Analyzing the local energy minima found by the algorithm, we observed interesting structures in the low-energy landscape of the spin glasses. Spins flipped between relatively close local minima tend to cluster with a single large cluster contributing most to the energy difference. The distribution of cluster sizes follows a power-law distribution with an exponent close to − 2.1, which shows that rare events (i.e., atypical clusters) predominantly contribute to energy balance. These findings provide useful clues into further improvements to optimization search.

Cyclic quantum annealing can provide experimental data on the statistics of deep minima in large 3D spin glasses. This advancement has the potential to shed light on longstanding conjectures in the field, see, e.g.50,51,52.

Cyclic quantum annealing

The traditional forward quantum annealing31 involves evolution along an open path that connects a Hamiltonian with ground state close to a product state with a Hamiltonian with unknown ground state.

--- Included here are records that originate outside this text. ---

Lemma walk_clone ix' : ix_ok ix' ->
  path m1 l n ix' = n :: tail (path m l g ix') /\ leaf m1 l n ix' = leaf m l g ix'.
Proof.
  intros Hix'. apply walk_copy; [done|apply (cl_copy _ _ _ _ _ _ Hcl)|]. intros h Hh.
  assert (h ∈ path m l g ix') as Hin by (rewrite path_head; by constructor).
  destruct (below_child ix' h Hix' Hin) as [H2 H3]. apply untouched_by_clone; [|done|set_solver].
  pose proof (path_valid m l g ix' Hm child_valid) as Hv. rewrite Forall_forall in Hv. by apply Hv.
Qed.

Hypothesis Hmp : mapped m1 m2 l n ix pf frames.

Lemma untouched h : valid_frame h -> h <> f -> h ∉ n :: frames -> same_frame m m2 h.
Proof.
  intros Hh H2 H3 x Hx. rewrite (mp_outside _ _ _ _ _ _ _ Hmp).
  - apply (untouched_by_clone h); (done || set_solver).
  - apply (frames_apart h n); (done || set_solver || by inversion Hval).
  - apply Forall_forall. intros k Hk. rewrite Forall_forall in Hval.
    apply (frames_apart h k); (done || set_solver || (apply Hval; by constructor)).
Qed.

Lemma parent_entry j : 0 <= j < 512 -> table_entry m2 offset f j = table_entry m1 offset f j.
Proof.
  intros Hj. apply table_entry_same; [|done]. intros x Hx. apply (mp_outside _ _ _ _ _ _ _ Hmp).
  - apply (frames_apart f n); (done || set_solver || by inversion Hval).
  - apply Forall_forall. intros k Hk. rewrite Forall_forall in Hval.
    apply (frames_apart f k); (done || set_solver || (apply Hval; by constructor)).
Qed.

(** Entries of [f] other than the cloned one lead where they did. *)
Lemma walk_beside ix' : ix_ok ix' -> ix (S l) <> ix' (S l) ->
  path m2 (S l) f ix' = path m (S l) f ix' /\ leaf m2 (S l) f ix' = leaf m (S l) f ix'.
Proof.
  intros Hix' Hne. pose proof (Hfresh ix' Hix') as Hfr. cbn [path leaf tail] in *.
  rewrite parent_entry by apply Hix'. rewrite (cl_other _ _ _ _ _ _ Hcl) by (apply Hix' || congruence).
  destruct (entry_frame (table_entry m offset f (ix' (S l)))) as [h|] eqn:E; [|done].
  assert (valid_frame h) as Hh by (by apply entry_frame_ok in E as [? _]; [|apply table_entry_range]).
  destruct (walk_same m m2 l h ix' Hix') as [-> ->]; [|done].
  intros k Hk. rewrite Forall_forall in Hfr. destruct (Hfr k Hk). apply untouched; try done.
  pose proof (path_valid m l h ix' Hm Hh) as Hv. rewrite Forall_forall in Hv. by apply Hv.
Qed.

Lemma mapped_step : mapped m m2 (S l) f ix pf (n :: frames).
Proof.
  assert (forall ix', ix_ok ix' -> ix (S l) = ix' (S l) ->
    path m2 (S l) f ix' = f :: path m2 l n ix' /\
    leaf m2 (S l) f ix' = (let r := leaf m2 l n ix' in
      mkLeaf (lf_level r) (lf_entry r)
        (contains (entry_flags (table_entry m offset f (ix (S l)))) USER_ACCESSIBLE && lf_user r) (lf_writable r))) as Hthrough.
  { intros ix' Hix' He. cbn [path leaf]. rewrite <-He, parent_entry by apply Hix.
    rewrite (cl_entry _ _ _ _ _ _ Hcl), (cl_flags _ _ _ _ _ _ Hcl).
    destruct (cloned_flags_spec (entry_flags (table_entry m offset f (ix (S l))))) as (_ & -> & -> & _). done. }
  split.
  - apply (mp_bytes _ _ _ _ _ _ _ Hmp).
  - intros x Hx Hfr. inversion Hfr; subst. rewrite (mp_outside _ _ _ _ _ _ _ Hmp) by done.
    by apply (cl_outside _ _ _ _ _ _ Hcl).
  - destruct (Hthrough ix Hix eq_refl) as [-> _]. by rewrite (mp_path _ _ _ _ _ _ _ Hmp).
  - intros ix' k Hix' Hk. destruct (Z.eq_dec (ix (S l)) (ix' (S l))) as [He|Hne].
    + destruct (Hthrough ix' Hix' He) as [E _]. rewrite E in Hk. cbn [tail] in Hk. rewrite path_head in Hk.
      apply elem_of_cons in Hk as [->|Hk]; [left; constructor|].
      destruct (mp_tail _ _ _ _ _ _ _ Hmp ix' k Hix' Hk) as [Hin|Hin]; [left; by constructor|].
      right. destruct (walk_clone ix' Hix') as [E' _]. rewrite E' in Hin. cbn [tail] in Hin.
      cbn [path tail]. rewrite <-He, Hg, path_head. by constructor.
    + destruct (walk_beside ix' Hix' Hne) as [E _]. rewrite E in Hk. by right.
  - intros ix' i k Hix' Hk. destruct (Z.eq_dec (ix (S l)) (ix' (S l))) as [He|Hne].
    + destruct (Hthrough ix' Hix' He) as [E _]. rewrite E in Hk. destruct i as [|i]; [left; split; [exact Hk|lia]|].
      cbn in Hk. destruct (mp_pos _ _ _ _ _ _ _ Hmp ix' i k Hix' Hk) as [[Hin Hag]|[Hi Hin]].
      * left. split; [exact Hin|]. intros j Hj. destruct (Nat.eq_dec j (S l)) as [->|]; [done|]. apply Hag. lia.
      * right. split; [lia|]. destruct (walk_clone ix' Hix') as [E' _]. rewrite E' in Hin. destruct i as [|i]; [lia|].
        cbn [path]. rewrite <-He, Hg. cbn in Hin |- *. by rewrite path_head.
    + destruct (walk_beside ix' Hix' Hne) as [E _]. rewrite E in Hk. destruct i as [|i]; [|right; split; [lia|done]].
      left. split; [exact Hk|lia].
  - intros ix' Hix' Hag. cbn [agreeb] in Hag. apply andb_true_iff in Hag as [He%Z.eqb_eq Hag].
    destruct (Hthrough ix' Hix' He) as [_ ->]. rewrite (mp_leaf _ _ _ _ _ _ _ Hmp ix' Hix' Hag). cbn [lf_level lf_entry lf_user lf_writable].
    f_equal. destruct (walk_clone ix Hix) as [_ ->]. cbn [leaf]. by rewrite Hg.
  - intros ix' Hix' Hag. cbn [agreeb] in Hag. destruct (Z.eqb_spec (ix (S l)) (ix' (S l))) as [He|Hne]; cbn [andb] in Hag.
    + destruct (Hthrough ix' Hix' He) as [_ ->]. pose proof (mp_leaves _ _ _ _ _ _ _ Hmp ix' Hix' Hag) as Hle.
      destruct (walk_clone ix' Hix') as [_ E]. rewrite E in Hle. cbn [leaf]. rewrite <-He, Hg.
      destruct Hle as (E1 & E2 & E3 & E4). repeat split; cbn [lf_level lf_entry lf_user lf_writable]; try congruence.
      intros Hw%andb_true_iff. apply E4, Hw.
    + destruct (walk_beside ix' Hix' Hne) as [_ ->]. done.
Qed.
End map_step.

The idea is illustrated by the blue path in Fig. 1a. Cyclic annealing43 takes a closed path in the parameter space, passing through the Hamiltonian of the problem, depicted as an orange path in Fig. 1a. Such a cyclic process allows the energy to progressively decrease, cycle by cycle, until a satisfactorily deep low-energy state is achieved.

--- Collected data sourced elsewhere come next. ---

Lemma heap_dealloc_ok g live p l : heap_inv g ((p, l) :: live) ->
  wp (dealloc p l) (fun _ g' => kept live (heap_memory g) (heap_memory g') /\ heap_inv g' live) g.
Proof using Hlo Hlohi Hhi.
  intros [Hl Hv Hb]. pose proof (lists_allocated _ _ Hl Hv) as Hall. pose proof (Forall_inv_tail Hv) as Hv'.
  pose proof (live_bytes _ (allocated_tail _ _ Hall) Hv') as Hr. unfold dealloc. rewrite wp_bind. unfold wp at 1, record_dealloc, modify.
  assert ((LIVE_ALLOCATED_BYTES g - lo_size l) mod 2 ^ 64 = total_size (map extent live)) as Hb'.
  { cbn in Hb. change (foldr _ 0 _) with (total_size (map extent live)) in *. rewrite Hb. rewrite Z.mod_small; lia. }
  destruct Hl as (frees & Hlen & Hc & Hf). destruct (list_index l) as [i|] eqn:Ei.
  - destruct (list_index_spec _ _ Ei) as (bs & Hbs & Hs & Ha).
    destruct (lookup_lt_is_Some_2 frees i) as [fl Hfl]; [rewrite Hlen; by eapply lookup_lt_Some|].
    destruct (Forall2_lookup_r _ _ _ _ _ Hc Hfl) as (x & Hx & Hch). pose proof (lookup_lt_Some _ _ _ Hx) as Hlt.
    rewrite wp_bind. eapply wp_head; [exact Hx|]. rewrite wp_bind. apply wp_set_head; [done|]. rewrite wp_bind. unfold wp at 1, lift, index. rewrite Hbs.
    destruct (class_size i bs Hbs) as [_ Hbr]. rewrite (proj2 (Z.ltb_ge bs NODE_SIZE)) by (unfold NODE_SIZE; lia).
    rewrite wp_bind. unfold wp at 1, modify. apply wp_set_head; [cbn; by rewrite length_insert|].
    destruct (block_listed g live l i bs frees p x fl Hlen Hc Hf Ei Hbs Hfl Hch) as [Hk Hl']. split; [exact Hk|].
    split; [|done|exact Hb']. cbn. rewrite list_insert_insert_eq. exact Hl'.
  - pose proof (ac_within _ _ _ Hall) as [Hp1 Hp2]%Forall_inv. cbn in Hp1, Hp2. rewrite (proj2 (Z.eqb_neq p 0)) by lia. apply wp_fallback.
    eapply wp_mono; [apply (fb_dealloc_ok _ _ (blocks_of BLOCK_SIZES frees ++ map held live))|].
    + eapply fb_perm; [|exact Hf]. cbn [map]. unfold held at 1. cbn [fst snd]. rewrite Ei. by rewrite Permutation_middle.
    + intros u [h m] [[Hk1 Hk2]%kept_app Hf']. split; [by apply kept_held|]. split; [|done|exact Hb'].
      exists frees. split; [done|]. split; [by eapply chains_kept|done].
Qed.
End heap.

(** ** Clients *)

(** A client asks for blocks, stores bytes into those it has and gives them
    back, by their position.  The second component has what it stored last. *)
Inductive heap_op := HeapAsk (l : Layout) | HeapGiveBack (n : nat) | HeapStore (n : nat) (off v : Z).

Definition heap_op_ok (o : heap_op) : Prop := match o with HeapAsk l => layout_ok l | _ => True end.

Definition put (a v : Z) (m : memory) : memory := fun x => if x =? a then v else m x.

Section client.
Context {H : Type} `{FallbackHeap H}.

Definition heap_step (o : heap_op) (live : list allocation) (stored : memory) : M (GlobalHeap H) (list allocation * memory) :=
  match o with
  | HeapAsk l =>
    p ← alloc l;
    g ← get;
    mret (if p =? 0 then (live, stored)
          else ((p, l) :: live, fun a => if (p <=? a) && (a <? p + lo_size l) then heap_memory g a else stored a))
  | HeapGiveBack n => match live !! n with Some (p, l) => dealloc p l;; mret (delete n live, stored) | None => mret (live, stored) end
  | HeapStore n off v =>
    match live !! n with
    | Some (p, l) => if (0 <=? off) && (off <? lo_size l) then
        modify (fun g => g <| heap_memory ::= put (p + off) v |>);; mret (live, put (p + off) v stored) else mret (live, stored)
    | None => mret (live, stored)
    end
  end.

Fixpoint heap_run (os : list heap_op) (live : list allocation) (stored : memory) : M (GlobalHeap H) (list allocation * memory) :=
  match os with [] => mret (live, stored) | o :: os => '(live, stored) ← heap_step o live stored; heap_run os live stored end.
End client.

Section client_proofs.
Context {H : Type} `{FallbackLaws H lo hi} (Hlo : 0 < lo) (Hlohi : lo <= hi) (Hhi : hi <= 2 ^ 63).

Definition client_ok (live : list allocation) (stored : memory) (g : GlobalHeap H) : Prop :=
  heap_inv g live /\ forall a, in_use live a -> heap_memory g a = stored a.

Lemma heap_inv_perm g live live' : live ≡ₚ live' -> heap_inv g live -> heap_inv g live'.
Proof using.
  intros Hp [(frees & Hl & Hc & Hf) Hv Hb]. split; [|by rewrite <-Hp|].
  - exists frees. split_and!; [done|done|]. eapply fb_perm; [|exact Hf]. by rewrite Hp.
  - rewrite Hb. apply total_size_perm. by rewrite Hp.
Qed.

Lemma heap_inv_store g live p l off v : heap_inv g live -> (p, l) ∈ live -> 0 <= off < lo_size l -> heap_inv (g <| heap_memory ::= put (p + off) v |>) live.
Proof using.
  intros Hi [k Hk]%elem_of_Permutation Ho. eapply heap_inv_perm; [symmetry; exact Hk|]. eapply heap_inv_perm in Hi; [|exact Hk].
  destruct Hi as [(frees & Hl & Hc & Hf) Hv Hb]. split; [|done|done].
  assert (forall a, ~ in_block a (extent (held (p, l))) -> put (p + off) v (heap_memory g) a = heap_memory g a) as Hm.
  { intros a Ha. unfold put. destruct (Z.eqb_spec a (p + off)) as [->|]; [|done]. destruct Ha.
    pose proof (held_covers (p, l)) as Hp. unfold part_of, in_block, extent in *. cbn in *. lia. }
  assert (fb_ok (fallback_allocator g) (heap_memory g) (held (p, l) :: blocks_of BLOCK_SIZES frees ++ map held k)) as Hf'.
  { eapply fb_perm; [|exact Hf]. cbn [map]. by rewrite Permutation_middle. }
  exists frees. split; [done|]. split.
  - pose proof (fb_keeps _ _ _ _ _ Hf' Hm) as [Hk1 _]%kept_app. by eapply chains_kept.
  - eapply fb_perm; [|eapply frame_block, Hm; exact Hf']. cbn [map]. by rewrite Permutation_middle.
Qed.

Lemma heap_step_ok o live stored g : heap_op_ok o -> client_ok live stored g ->
  wp (heap_step o live stored) (fun r g' => client_ok r.1 r.2 g') g.
Proof using Hlo Hlohi Hhi.
  intros Ho [Hi Hm]. destruct o as [l|n|n off v]; cbn [heap_step].
  - rewrite wp_bind. eapply wp_mono; [by apply (heap_alloc_ok Hlo Hlohi Hhi g live l)|]. intros p g' [Hk Hp]. rewrite wp_bind. unfold wp at 1, get. rewrite wp_ret.
    destruct Hp as [[-> Hi']|[Hp Hi']]; [split; [done|]; intros a Ha; rewrite (Hk a Ha); auto|]. rewrite (proj2 (Z.eqb_neq p 0) Hp). split; [done|].
    cbn [fst snd]. intros a Ha. destruct ((p <=? a) && (a <? p + lo_size l)) eqn:E; [done|]. unfold in_use in Ha. apply Exists_cons in Ha as [Ha|Ha].
    + unfold in_block, extent in Ha. cbn in Ha. lia.
    + rewrite (Hk a Ha). auto.
  - destruct (live !! n) as [[p l]|] eqn:E; [|by rewrite wp_ret]. rewrite wp_bind. pose proof (delete_Permutation live n _ E) as Hd.
    eapply wp_mono; [apply (heap_dealloc_ok Hlo Hlohi Hhi g (delete n live)); by eapply heap_inv_perm|]. intros u g' [Hk Hi']. rewrite wp_ret. split; [done|].
    cbn [fst snd]. intros a Ha. rewrite (Hk a Ha). apply Hm. unfold in_use. rewrite Hd. by apply Exists_cons_tl.
  - destruct (live !! n) as [[p l]|] eqn:E; [|by rewrite wp_ret]. destruct (_ && _) eqn:Eo; [|by rewrite wp_ret]. rewrite wp_bind. unfold wp at 1, modify.
    rewrite wp_ret. split; [eapply heap_inv_store; [done|by eapply list_elem_of_lookup_2|lia]|]. cbn. intros a Ha. unfold put. destruct (a =? p + off); auto.
Qed.

Lemma heap_run_ok os : Forall heap_op_ok os -> forall live stored g, client_ok live stored g ->
  wp (heap_run os live stored) (fun r g' => client_ok r.1 r.2 g') g.
Proof using Hlo Hlohi Hhi.
  induction 1 as [|o os Ho _ IH]; intros live stored g Hc; cbn [heap_run]; [by rewrite wp_ret|]. rewrite wp_bind.
  eapply wp_mono; [by apply heap_step_ok|]. intros [live' stored'] g'. apply IH.
Qed.

Lemma heap_init_ok m : wp (init lo (hi - lo)) (fun _ g => client_ok [] m g) (new m).
Proof using.
  unfold init. apply wp_fallback. eapply wp_mono; [apply (fb_init_ok m)|]. intros u [h m'] Hf. split; [|intros a Ha; by apply Exists_nil in Ha].
  split; [|constructor|done]. exists (replicate (length BLOCK_SIZES) []). split; [by rewrite length_replicate|]. split; [|exact Hf].
  by repeat constructor.
Qed.
End client_proofs.

(** ** The allocators of the sources *)

(** The list of free regions as fallback allocator. *)
Module ListFallback.
Definition HEAP_END : Z := HEAP_START + HEAP_SIZE.

Definition on_list {A} (f : M LinkedList.LinkedListAllocator A) : M (LinkedList.LinkedListAllocator * memory) A := fun s =>
  match f s.1 with Done (a, l) => Done (a, (l, s.2)) | Panic => Panic end.

#[export] Instance list_fallback : FallbackHeap LinkedList.LinkedListAllocator := {
  fb_empty := LinkedList.new;
  fb_init start size := on_list (LinkedList.init start size);
  allocate_first_fit l := p ← on_list (LinkedList.alloc l); mret (if p =? 0 then None else Some p);
  deallocate p l := on_list (LinkedList.dealloc p l);
}.

Lemma wp_on_list {A} (f : M LinkedList.LinkedListAllocator A) Q s : wp f (fun a l => Q a (l, s.2)) s.1 -> wp (on_list f) Q s.
Proof. unfold wp, on_list. by destruct (f s.1) as [[a l]|]. Qed.

Lemma heap_range : 0 < HEAP_START /\ HEAP_END <= 2 ^ 63 /\ (8 | HEAP_START) /\ HEAP_START + 16 <= HEAP_END.
Proof. split_and!; [done|done| |done]. by exists (HEAP_START / 8). Qed.

Definition the_list_laws := list_laws HEAP_START HEAP_END (proj1 heap_range) (proj1 (proj2 heap_range)).

#[export] Program Instance list_fallback_laws : FallbackLaws LinkedList.LinkedListAllocator HEAP_START HEAP_END := {
  fb_ok h m live := list_inv HEAP_START HEAP_END h live;
}.
Next Obligation. intros h m live Hi. by apply (al_live _ _ _ _ _ the_list_laws h). Qed.
Next Obligation. intros h m live live' Hp Hi. by apply (al_perm _ _ _ _ _ the_list_laws h live). Qed.
Next Obligation. done. Qed.
Next Obligation. intros m. apply wp_on_list. destruct heap_range as (H1 & H2 & H3 & H4). by apply list_init_ok. Qed.
Next Obligation.
  intros h m live l Hi Hl. cbn. rewrite wp_bind. apply wp_on_list. eapply wp_mono; [by apply (al_alloc _ _ _ _ _ the_list_laws h live l)|].
  intros p h' Hp. rewrite wp_ret. split; [done|]. destruct Hp as [[-> Hi']|[Hp Hi']]; [done|]. by rewrite (proj2 (Z.eqb_neq p 0) Hp).
Qed.
Next Obligation.
  intros h m live p l Hi. cbn. apply wp_on_list. eapply wp_mono; [by apply (al_dealloc _ _ _ _ _ the_list_laws h live p l)|]. done.
Qed.
End ListFallback.
Import ListFallback.

(** C27. The kernel heap keeps what its clients store, given that the crate behind
    it hands out aligned and disjoint blocks of the heap, as it documents.  For
    every sequence of allocations, stores into allocated blocks and frees after
    [init], no step panics; the blocks in use are aligned as asked, lie in the
    heap and do not overlap; every byte of them is what the client stored there
    last, or what it found in the block when it got it; and [heap_stats] reports
    exactly the bytes in use and the rest as free. *)
Theorem heap_keeps_stores {H : Type} `{FallbackLaws H HEAP_START (HEAP_START + HEAP_SIZE)} os m : Forall heap_op_ok os ->
  wp (init HEAP_START HEAP_SIZE;; heap_run os [] m) (fun '(live, stored) g =>
    allocated HEAP_START (HEAP_START + HEAP_SIZE) live /\
    (forall a, in_use live a -> heap_memory g a = stored a) /\
    hs_used_bytes (heap_stats g) = total_size (map extent live) /\
    hs_free_bytes (heap_stats g) = HEAP_SIZE - total_size (map extent live)) (new m).
Proof.
  intros Hos. destruct heap_range as (Hr1 & Hr2 & _). assert (HEAP_START <= HEAP_START + HEAP_SIZE) as Hle by done.
  rewrite wp_bind. eapply wp_mono; [exact (heap_init_ok (lo := HEAP_START) (hi := HEAP_START + HEAP_SIZE) m)|]. intros u g Hg.
  eapply wp_mono; [by apply (heap_run_ok Hr1 Hle Hr2 os Hos)|]. intros [live stored] g' [[Hl Hv Hb] Hm].
  pose proof (lists_allocated _ _ Hl Hv) as Hall. pose proof (live_bytes Hle _ Hall Hv) as Hr. split; [done|]. split; [exact Hm|].
  unfold heap_stats. cbn [hs_used_bytes hs_free_bytes]. rewrite Hb. replace (HEAP_START + HEAP_SIZE - HEAP_START) with HEAP_SIZE in Hr by lia.
  cbn [fst] in *. unfold saturating_sub. lia.
Qed.

Lemma heap_keeps_stores_witness : wp (init (H := LinkedList.LinkedListAllocator) HEAP_START HEAP_SIZE;; heap_run
    [HeapAsk (mkLayout 24 8); HeapAsk (mkLayout 40 8); HeapStore 0 5 7; HeapGiveBack 1; HeapAsk (mkLayout 3000 8); HeapAsk (mkLayout 9 1); HeapStore 1 2 9]
    [] (fun _ => 0)) (fun '(live, stored) g =>
    allocated HEAP_START (HEAP_START + HEAP_SIZE) live /\
    (forall a, in_use live a -> heap_memory g a = stored a) /\
    hs_used_bytes (heap_stats g) = total_size (map extent live) /\
    hs_free_bytes (heap_stats g) = HEAP_SIZE - total_size (map extent live)) (new (fun _ => 0)).
Proof.
  assert (forall s k, 0 < s <= 4096 -> 0 <= k <= 12 -> layout_ok (mkLayout s (2 ^ k))) as Hk.
  { intros s k Hs Hr. pose proof (Z.pow_le_mono_r 2 k 12). split; cbn; [exists k; lia|lia|lia]. }
  apply (heap_keeps_stores (H := LinkedList.LinkedListAllocator)).
  repeat apply Forall_cons_2; try exact I; try apply Forall_nil_2; [apply (Hk 24 3)|apply (Hk 40 3)|apply (Hk 3000 3)|apply (Hk 9 0)]; lia.
Defined.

The algorithm operates based on the following Hamiltonian:

$$\begin{aligned} H(s) = H_p+B_z(s)H_\text {ref}+B_x(s)H_q, \end{aligned}$$
(1)

where s parameterizes the cycle. It comprises three components, each serving a distinct function and corresponding to different steps of the algorithm:

Step 1—Prepare the problem Hamiltonian:

$$\begin{aligned} H_p=\sum _{ij}^N J_{ij}\, \sigma _i^z\sigma _j^z. \end{aligned}$$
(2)

The problem Hamiltonian \(H_p\) is an Ising-like spin Hamiltonian with \(\sigma _i^z\) representing the z-Pauli matrices, realized by qubits. Coupling parameters, \(J_{ij}\), encode information about the optimization problem at hand. All couplers \(J_{ij}\) available in the quantum processor are used in the simulations described below. The topology of \(J_{ij}\) is essentially a 3D lattice, more details can be found in53. The initial qubit states for the first cycle can be chosen as an arbitrary z polarized product state. We use the trivial all-up-spin state for this purpose. In the last step of each cycle, the initial qubit state for the next cycle is updated. This state is called the reference state: it is a z polarized product state with components denoted as \(s_i^r\).

Step 2—Turn on the reference Hamiltonian:

$$\begin{aligned} H_\text {ref}=-\sum _i^N s_i^r\sigma _i^z. \end{aligned}$$
(3)

This term biases the problem’s Hamiltonian towards the reference state \(\{s_i^r\}\). This step is realized by increasing \(B_z(s)\) from 0 to \(b_z\), passing through the first-order transition. This transition marks the \(B_z\) field where the reference state becomes a true ground state of the Hamiltonian \(H_p+B_z(s)H_\text {ref}\) .

Step 3—Turn on the quantum Hamiltonian:

$$\begin{aligned} H_q = -\sum _i^N\sigma _i^x. \end{aligned}$$
(4)

This term, which is non-commuting with respect to \(H_p\) and \(H_\text {ref}\), makes the states to be superpositions of bit-string states by providing matrix elements between them. For sufficiently high \(B_x\), it drives the system through the many-body localization transition. This step is achieved by increasing \(B_x(s)\) from 0 to \(b_x\). Due to the bias induced in Step 2, the mixing is mainly with the states whose \(H_p\) energy is less than that of the reference state.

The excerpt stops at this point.